A Different Kind of Distrust
Earlier generations often grew up believing that national governments, despite their flaws, were broadly capable of managing major global challenges. Distrust, when it existed, was mostly partisan, directed at opposing political sides rather than the system itself.
Gen Z’s distrust is different. It is systemic.
They have witnessed climate commitments repeatedly fall short, inequality deepen across political cycles, and social media platforms reshape democratic discourse faster than regulators can respond. For many, the conclusion is not simply “we should vote differently,” but rather “the system itself needs rethinking.”
As one view puts it: Gen Z is not less political than their parents. They are political in a language many older generations have yet to learn to read.
Global by Default
Perhaps the most defining feature of this generation is how geography has faded as a limit on political awareness.

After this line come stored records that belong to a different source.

(* ===== verification/LinkRefs.v ===== *)
(** * Config references ([resolveConfigRefs])

    The pass gathers edges into groups, edits them where they stand, deletes the
    groups that changed and stores them again.  What comes of it is an edit of
    each edge by itself. *)

From S2P Require Import Prelude GoStrings GoStrconv GoSort GoFloat GoJson GoJsonEncode Domain Store StoreQuery Contract.
From S2P Require Import Match MatchConfig MatchRoutes LinkStore Linker LinkerFacts LinkContracts LinkFacts SqlDriver SqlEdges SqlEdgesFacts SqlUnits.

(** ** What the pass means to do to an edge *)

Definition ref_kind (e : Edge) : bool := one_of [EdgeProduces; EdgeConsumes] (e_Kind e).

(** What a reference of an edge resolves to: the value of its configuration key, else
    the default its parser recorded. *)
Definition resolved_value (idx : configIndex) (e : Edge) (ref : string) : string :=
  match matchConfigKeyIndexed idx ref (e_RepoID e) with
  | "" => metaDefaultTopic (e_Meta e)
  | value => value
  end.
Lemma ref_value_resolved idx e ref : ref_value idx e ref = resolved_value idx e ref.
Proof. unfold ref_value, resolved_value. by destruct (matchConfigKeyIndexed idx ref (e_RepoID e)). Qed.

(** The topic an edge moves to. *)
Definition new_name (idx : configIndex) (e : Edge) : option string :=
  let ref := edge_ref e in
  let value := resolved_value idx e ref in
  if String.eqb ref "" || String.eqb value "" then None
  else if String.eqb (Topic value) (e_DstName e) && String.eqb (metaField (e_Meta e) metaKeyTopicRef) ref then None
  else Some (Topic value).

Definition retarget (idx : configIndex) (e : Edge) : Edge :=
  match new_name idx e, metaWithField (e_Meta e) metaKeyTopicRef (edge_ref e) with
  | Some name, Some meta => with_meta meta (with_name name e)
  | _, _ => e
  end.

Lemma retarget_none idx e : new_name idx e = None → retarget idx e = e.
Proof. unfold retarget. by intros ->. Qed.

Lemma retarget_storable idx e : storable e → storable (retarget idx e).
Proof. unfold retarget. repeat case_match; done. Qed.

(** ** The loops of the pass *)

Definition ref_of (p : nat * Edge) : option refEdge :=
  let '(i, e) := p in
  let ref := edge_ref e in
  if String.eqb ref "" then None else Some {| re_edge := i; re_key := edge_key e; re_ref := ref |}.

Lemma omap_map {A B C} (g : B → option C) (h : A → B) l : omap g (map h l) = omap (λ x, g (h x)) l.
Proof. induction l as [|x l IH]; [done |]. csimpl. by rewrite IH. Qed.

Lemma collect_refs_pairs es : collect_refs es = omap ref_of (imap pair es).
Proof.
  unfold collect_refs. rewrite <- (omap_map id ref_of). f_equal.
  change (map ref_of (imap pair es)) with (ref_of <$> imap pair es). by rewrite fmap_imap.
Qed.
Lemma moves_rows now op next js js' :
  Forall2 (moves now op) js js' → Forall (job_ok next) js → Forall (job_ok next) js'.
Proof.
  induction 1 as [|r r' js js' Hr H IH]; [done |]. intros [H1 H2]%Forall_cons. constructor; [|by apply IH].
  destruct Hr as [->|Hr]; [done | by eapply job_step_ok].
Qed.

Lemma update_moves now op p f js :
  (∀ r, r ∈ js → p r = true → job_step now op r (f r)) → Forall2 (moves now op) js (map (λ r, if p r then f r else r) js).
Proof.
  induction js as [|r js IH]; intros H; simpl; constructor.
  - destruct (p r) eqn:E; [right; apply H; [by left | done] | by left].
  - apply IH. intros r' Hr'. apply H. by right.
Qed.

Lemma update_jobs_ok now op p f t n t' :
  jobs_ok t → (∀ r, r ∈ db_jobs t → p r = true → job_step now op r (f r)) → update_jobs p f t = inr (n, t') →
  jobs_ok t' ∧ evolves now op t t' ∧ db_jobs t' = map (λ r, if p r then f r else r) (db_jobs t) ∧
  n = length (filter (λ r, p r = true) (db_jobs t)).
Proof.
  intros [H1 H2 H3 H4] Hp. unfold update_jobs. cbv zeta. case_if; [|done]. intros [= <- <-].
  apply update_moves in Hp as Hm. split_and!; [|exists (map (λ r, if p r then f r else r) (db_jobs t)), [] | done | done].
  - split; simpl; [by erewrite moves_ids | by eapply moves_rows | done | done].
  - rewrite app_nil_r. split_and!; [done | done | by left].
Qed.

Lemma insert_job_ok now op f t x t' :
  jobs_ok t → new_of op (db_next_job t) now (f (db_next_job t)) → insert_job f t = inr (x, t') →
  jobs_ok t' ∧ evolves now op t t'.
Proof.
  intros [H1 H2 H3 H4] Hf. unfold insert_job. destruct (in_int64 _) eqn:Ei; [|done]. cbn [negb]. cbv zeta. case_if; [|done]. intros [= <- <-].
  assert (job_ok (db_next_job t + 1) (f (db_next_job t)) ∧ job_id (f (db_next_job t)) = db_next_job t) as [Hok Hid].
  { assert (∀ repo kind payload force, kind = JobKindIndex ∧ payload = "" ∨ kind = JobKindCommits →
      job_ok (db_next_job t + 1) (new_job repo kind payload force now (db_next_job t))) as Hnew.
    { intros repo kind payload force Hk. split; simpl.
      - lia.
      - done.
      - tauto.
      - by left.
      - intros ->. destruct Hk as [[_ ?]|?]; [done | discriminate].
      - intros [?|?]; discriminate. }
    destruct op; try done; simpl in Hf; rewrite Hf; (split; [apply Hnew; tauto | done]). }
  split.
  - split; simpl; [| |lia|done].
    + rewrite map_app. apply NoDup_app. split_and!; [done | | apply NoDup_singleton].
      intros z (r & -> & Hr)%list_elem_of_fmap Hz%list_elem_of_singleton. rewrite Hid in Hz.
      rewrite Forall_forall in H2. destruct (H2 r Hr) as [Hb _ _ _ _ _]. simpl in Hz. lia.
    + apply Forall_app. split; [|by apply Forall_singleton]. eapply Forall_impl; [exact H2 |].
      intros r []. split; try done. lia.
  - exists (db_jobs t), [f (db_next_job t)]. split_and!; [done | | right; by eexists].
    clear. induction (db_jobs t); constructor; [by left | done].
Qed.

(** ** The statements *)

Lemma upsert_ok now repo force t x t' :
  jobs_ok t → upsert_index_job repo force now t = inr (x, t') → jobs_ok t' ∧ evolves now (OpEnqueue repo force) t t'.
Proof.
  intros Ht. unfold upsert_index_job. destruct (List.find _ _) as [r|] eqn:Ef; [|by apply insert_job_ok].
  intros [= _ <-].
  assert (Forall2 (moves now (OpEnqueue repo force)) (db_jobs t)
    (map (λ x, if pending_index repo x then set_force (job_force x || force) x else x) (db_jobs t))) as Hm.
  { apply update_moves. intros y _ Hy. by constructor. }
  destruct Ht as [H1 H2 H3 H4]. split.
  - split; simpl; [by erewrite moves_ids | by eapply moves_rows | done |].
    rewrite <- H4. unfold one_pending.
    match goal with |- bool_decide (NoDup ?a) = bool_decide (NoDup ?b) => assert (a = b) as ->; [|done] end.
    clear. induction (db_jobs t) as [|r js IH]; [done |]. simpl. rewrite !filter_cons.
    destruct (pending_index repo r); repeat case_decide; simpl; try done; by f_equal.
  - eexists _, []. rewrite app_nil_r. split_and!; [done | done | by left].
Qed.

Lemma sorted_head js r : head (SliceSort by_id js) = Some r → r ∈ js.
Proof.
  intros H. apply (SliceSort_elem by_id). destruct (SliceSort by_id js) as [|x l]; [done |].
  injection H as ->. by left.
Qed.

Lemma oldest_pending_in js r : oldest_pending js = Some r → r ∈ js ∧ job_status r = JobStatusPending.
Proof.
  intros [H1 H2]%sorted_head%list_elem_of_filter. split; [done |]. by apply has_status_spec.
Qed.

Lemma claim_next_ok w now t x t' :
  jobs_ok t → claim_next w now t = inr (x, t') →
  jobs_ok t' ∧ evolves now (OpClaim w) t t' ∧
  ∃ r, oldest_pending (db_jobs t) = Some r ∧ x = set_claim JobStatusRunning now now w r ∧
    db_jobs t' = map (λ y, if (job_id y =? job_id r)%Z then set_claim JobStatusRunning now now w y else y) (db_jobs t).
Proof.
  intros Ht. unfold claim_next. destruct (oldest_pending _) as [r|] eqn:Eo; [|done].
  destruct (update_jobs _ _ t) as [e|[n t1]] eqn:Eu; [done |]. intros [= <- <-].
  apply oldest_pending_in in Eo as [Hr Hp].
  apply (update_jobs_ok now (OpClaim w)) in Eu as (H1 & H2 & H3 & _); [|done |].
  - split_and!; [done | done | by exists r].
  - intros y Hy E%Z.eqb_eq. constructor. by rewrite (NoDup_map_inj job_id (db_jobs t) y r (jobs_distinct t Ht) Hy Hr E).
Qed.

(** An update of no row is none. *)
Lemma update_jobs_none p f t t' :
  update_jobs p f t = inr (0, t') → t' = t ∧ ∀ r, r ∈ db_jobs t → p r = false.
Proof.
  unfold update_jobs. cbv zeta. case_if; [|done]. intros [= Hn%length_zero_iff_nil <-].
  assert (∀ r, r ∈ db_jobs t → p r = false) as Hp.
  { intros r Hr. destruct (p r) eqn:Ep; [|done].
    assert (r ∈ filter (λ r, p r = true) (db_jobs t)) as Hf by (by apply list_elem_of_filter).
    rewrite Hn in Hf. by apply elem_of_nil in Hf. }
  split; [|done]. destruct t as [js next]. simpl in *. f_equal.
  rewrite <- (map_id js) at 2. apply map_ext_in. intros r Hr%list_elem_of_In. by rewrite Hp.
Qed.

Lemma evolves_map now op t t' g :
  db_jobs t' = map g (db_jobs t) → (∀ r, r ∈ db_jobs t → moves now op r (g r)) → evolves now op t t'.
Proof.
  intros E Hg. exists (db_jobs t'), []. rewrite app_nil_r. split_and!; [done | | by left]. rewrite E. clear E.
  induction (db_jobs t) as [|r js IH]; constructor; [apply Hg; by left |]. apply IH. intros x Hx. apply Hg. by right.
Qed.

Lemma supersede_stale_ok now age t n t' :
  jobs_ok t → supersede_stale (now - age) t = inr (n, t') →
  jobs_ok t' ∧ evolves now (OpRequeue age) t t' ∧
  db_jobs t' = map (λ r, if surplus (now - age) (db_jobs t) r then set_outcome JobStatusError superseded (job_payload r) r else r) (db_jobs t).
Proof.
  intros Ht H. eapply (update_jobs_ok now (OpRequeue age)) in H as (H1 & H2 & H3 & _); [done | done |].
  intros r Hr. unfold surplus. rewrite !andb_true_iff, is_index_spec. intros [[Hs Hk] _].
  pose proof (jobs_rows t Ht) as Hrows. rewrite Forall_forall in Hrows.
  rewrite (index_no_payload _ _ (Hrows r Hr) Hk). by constructor.
Qed.
Lemma ClaimRepoForIndexing_true fault id owner ttl now d d' :
  ClaimRepoForIndexing fault id owner ttl now d = (inr true, d') →
  held id owner (wrap_int64 (now + claim_ttl ttl)) (tables d') ∧
  filter (λ r, claimable id now r = true) (tables d) ≠ [].
Proof.
  unfold ClaimRepoForIndexing. fold (claim_ttl ttl).
  destruct (call fault (claimRepoForIndexing _ _ _ _) d) as [[e|n] d1] eqn:E1; [done |].
  apply call_cases in E1 as [(e' & [=] & Ht)|(y & [= <-] & Ht)].
  destruct n as [|n]; simpl.
  { by destruct (call fault (repoExists id) d1) as [[e|[|]] d2]. }
  intros [= <-]. unfold claimRepoForIndexing, update_repos in Ht. injection Ht as Hn Ht.
  destruct (filter _ (tables d)) as [|x l] eqn:E; [done |]. split; [|done].
  assert (x ∈ filter (λ r, claimable id now r = true) (tables d)) as [Hx Hin]%list_elem_of_filter by (rewrite E; by left).
  set (f := claimed_for _ _) in Ht.
  exists (f x). pose proof Hx as [Hxi _]%claimable_spec. split_and!; [|done..]. rewrite <- Ht.
  replace (f x) with ((λ r, if claimable id now r then f r else r) x) by (cbv beta; by rewrite Hx).
  by apply (list_elem_of_fmap_2 (λ r, if claimable id now r then f r else r)).
Qed.

(** ** The theorems *)

(** C21: a claim keeps every other instance out for as long as it is live.  Once an
    instance was told it has the repository, then whatever calls are made by
    anyone, in any order, on any repository, and whichever fail, it still holds it
    — the deletion of the repository, a forced reset and a written status are the
    calls that take it away — and no claim is granted before its expiry; from that
    instant on the next claim is, so that a crashed instance blocks nobody. *)
Theorem claim_exclusive fault ops d id owner ttl now d' :
  repos_ok (tables d) → ClaimRepoForIndexing fault id owner ttl now d = (inr true, d') →
  let expiry := (now + claim_ttl ttl)%Z in
  in_int64 expiry = true →
  Forall (λ p, snd p < expiry ∧ ¬ revokes id (fst p))%Z ops →
  let d1 := run fault ops d' in
  held id owner expiry (tables d1) ∧
  (∀ other ttl' t, (t < expiry)%Z → fst (ClaimRepoForIndexing fault id other ttl' t d1) ≠ inr true) ∧
  ((∀ n, fault n = None) → ∀ other ttl' t,
    fst (ClaimRepoForIndexing fault id other ttl' t d1) = inr (expiry <=? t)%Z).
Proof.
  intros Ht Hc expiry Hi Ho d1.
  pose proof (perform_ok fault (OpClaim id owner ttl) now d Ht) as Ht'. cbn [perform] in Ht'. rewrite Hc in Ht'. cbn [snd] in Ht'.
  apply ClaimRepoForIndexing_true in Hc as [Hh _]. rewrite wrap_int64_id in Hh by done. fold expiry in Hh.
  apply (run_held fault ops d' id owner expiry Ho) in Hh. apply (run_ok fault ops) in Ht'. fold d1 in Hh, Ht'.
  split_and!; [done | |].
  - intros other ttl' t Hlt E. destruct (ClaimRepoForIndexing fault id other ttl' t d1) as [res d2] eqn:E2.
    cbn [fst] in E. subst res. apply ClaimRepoForIndexing_true in E2 as [_ Hne]. by destruct Hne; eapply held_not_claimable.
  - intros Hf other ttl' t. by eapply held_verdict.
Qed.
Lemma count_entries es m :
  let m' := foldl (λ m e, count_entry e m) m es in
  m_Passes m' = m_Passes m ∧ m_FilesIndexed m' = m_FilesIndexed m ∧
  m_Errors m' = (m_Errors m + Z.of_nat (length (filter (λ e, is_error e = true) es)))%Z ∧
  m_Warnings m' = (m_Warnings m + Z.of_nat (length (filter (λ e, is_warning e = true) es)))%Z.
Proof.
  revert m. induction es as [|e es IH]; intros m; simpl; [split_and!; lia |].
  destruct (IH (count_entry e m)) as (H1 & H2 & H3 & H4). rewrite H1, H2, H3, H4, !filter_cons.
  unfold count_entry, is_error, is_warning, LevelError, LevelWarn.
  destruct (Z.leb_spec 8 (le_Level e)), (Z.leb_spec 4 (le_Level e)), (Z.ltb_spec (le_Level e) 8); simpl; lia || (split_and!; lia).
Qed.

Lemma perform_history cap ps p b : 0 < cap → history cap ps b → history cap (ps ++ [p]) (perform p b).
Proof.
  intros Hcap Hh. pose proof (perform_parts p b) as (Hrepos & Horder & Hm & Hlog).
  assert (length (b_log b) = cap) as Hlen by apply Hh.
  destruct (written_parts p b) as (_ & Hw). rewrite Hlen in Hw.
  destruct (Hw ps Hh) as (Hv & Ho & Hi & Hname). rewrite Hname in *.
  destruct Hh as [Hring _ _ _ Hp Hf He Hwn].
  destruct (count_entries (entry_of p (name_after ps p)) (counted p (b_metrics b))) as (Hm1 & Hm2 & Hm3 & Hm4).
  rewrite <- Hm in *.
  split; rewrite ?Hrepos, ?Horder, ?logged_snoc, ?Hm1, ?Hm2, ?Hm3, ?Hm4, ?filter_app, ?length_app; try done.
  - by apply Hlog.
  - unfold passes in *. rewrite filter_app, length_app, Nat2Z.inj_add, <- Hp.
    destruct p; simpl; rewrite ?Z.add_0_r; done.
  - unfold indexed_files in *. rewrite foldl_app. simpl. rewrite <- Hf.
    destruct p; simpl; rewrite ?Z.add_0_r; done.
  - rewrite Nat2Z.inj_add, <- He. f_equal. destruct p; simpl; rewrite ?Z.add_0_r; done.
  - rewrite Nat2Z.inj_add, <- Hwn. f_equal. destruct p; simpl; rewrite ?Z.add_0_r; done.
Qed.
(** ** The incremental pass ([commits.go]) *)

(** [applyPlan]; [entries] is the plan in the order it is ranged over, and [ignored]
    what [ShouldIgnore] answers in its matcher. *)
Definition needs_source (ignored : string → bool) (entries : list (string * commitPlanEntry)) : bool :=
  existsb (λ '(path, entry), negb (pe_delete entry) && negb (ignored path) && String.eqb (pe_content entry) "") entries.
Definition plan_deletes (ignored : string → bool) (entries : list (string * commitPlanEntry)) : list string :=
  omap (λ '(path, entry), if pe_delete entry || ignored path then Some path else None) entries.
Inductive planned := PlanNothing | PlanUnreadable (path : string) | PlanIndex (f : FileToIndex) (row : File).
Definition plan_entry (d : disk) (repo : Repo) (ignored : string → bool) (e : string * commitPlanEntry) : planned :=
  let '(path, entry) := e in
  if pe_delete entry || ignored path then PlanNothing
  else
    let lang := DetectLanguage path in
    if String.eqb lang "" then PlanNothing
    else
      let index content :=
        let hash := HashContent content in
        PlanIndex {| fi_Path := path; fi_Hash := hash; fi_Language := lang; fi_Content := content |}
                  (file_row (r_ID repo) path hash lang (Z.of_nat (String.length content))) in
      if String.eqb (pe_content entry) "" then
        match os_ReadFile d (JoinPath [r_Path repo; path]) with Content data => index data | _ => PlanUnreadable path end
      else index (pe_content entry).
Definition index_of (p : planned) : option FileToIndex := match p with PlanIndex f _ => Some f | _ => None end.
Definition row_of (p : planned) : option File := match p with PlanIndex _ row => Some row | _ => None end.
Definition unreadable_of (p : planned) : option string := match p with PlanUnreadable path => Some path | _ => None end.
Definition applyPlan (d : disk) (ignored : string → bool) (repo : Repo) (entries : list (string * commitPlanEntry)) (x : X)
    : (string + list string) * X :=
  let deletes := plan_deletes ignored entries in
  let '(err, x) := if needs_source ignored entries
                   then match sources (r_Source repo) with Some source => src_Update source repo x | None => (None, x) end
                   else (None, x) in
  match err with
  | Some e => (inl ("update source: " +:+ e), x)
  | None =>
      let plans := map (plan_entry d repo ignored) entries in
      let toIndex := omap index_of plans in
      let processed := omap row_of plans in
      let unreadable := omap unreadable_of plans in
      let '(err, x) := removeIndexedPaths (r_ID repo) deletes x in
      match err with
      | Some e => (inl e, x)
      | None =>
          match indexFileSet repo toIndex processed true None x with
          | (inl e, x) => (inl e, x)
          | (inr (_, failed), x) =>
              let unapplied := SortStrings (unreadable ++ elements failed) in
              let '(err, x) := detectServices d repo x in
              match err with
              | Some e => (inl ("detect services: " +:+ e), x)
              | None =>
                  let '(err, x) := linkRepo repo x in
                  match err with Some e => (inl e, x) | None => (inr unapplied, x) end
              end
          end
      end
  end.

End Pass.

(** The verdicts [applyPlan] asks its matcher for, about paths below the root. *)
Definition plan_ignored (valid_pattern : string → bool) (glob_match : string → string → option bool)
    (readFile : string → option string) (isDir : string → option bool) (lsFiles : string → option string)
    (patterns : list string) (useGitignore : bool) (repoPath path : string) : bool :=
  snd (ShouldIgnore valid_pattern glob_match readFile isDir lsFiles (NewIgnorePatterns patterns useGitignore)
         repoPath (JoinPath [repoPath; path])).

Gen Z is the first generation raised entirely within a global internet culture. Their political references are not confined within national borders. When George Floyd was killed in 2020, protests spread to more than 60 countries within weeks, driven not only by traditional media, but by digitally connected communities sharing a collective sense of experience.
Solidarity today moves faster than institutions can respond.
This global outlook also shapes how Gen Z understands responsibility. Issues such as climate change are not viewed solely through the lens of national policy, but in terms of global inequality. Countries least responsible for emissions , such as Bangladesh or parts of sub-Saharan Africa , are often those most affected. In a connected world, these realities are not distant statistics; they are visible, immediate, and personal.
What We Owe Them
This is not to romanticize Generation Z’s politics. The same digital systems that enable global solidarity also amplify misinformation and polarization. The urgency they feel — particularly around climate, can sometimes lead to despair rather than solutions. And the generation itself is far from uniform, spanning conservatives, radicals, nationalists, and internationalists alike.
Yet dismissing Gen Z’s political outlook as superficial misses the point.
It is rational for young people to demand systemic change in a world where incremental reform has often failed to deliver meaningful results on the issues that define their future. What may appear disruptive to older generations is, for Gen Z, a form of adaptation to lived reality.
The world they are trying to change is not one they created. It is one they inherited. And like every generation before them, they are being asked to make sense of what remains.
If their approach looks unfamiliar, that is not confusion. It is evolution.
History suggests that real political change is rarely comfortable. It is often disruptive, frequently misunderstood, and almost always shaped by those who refuse to accept the world exactly as it is.
Mehr-un-Nisa Sardar is her pursuing an MPhil in International Relations at Fatima Jinnah Women University.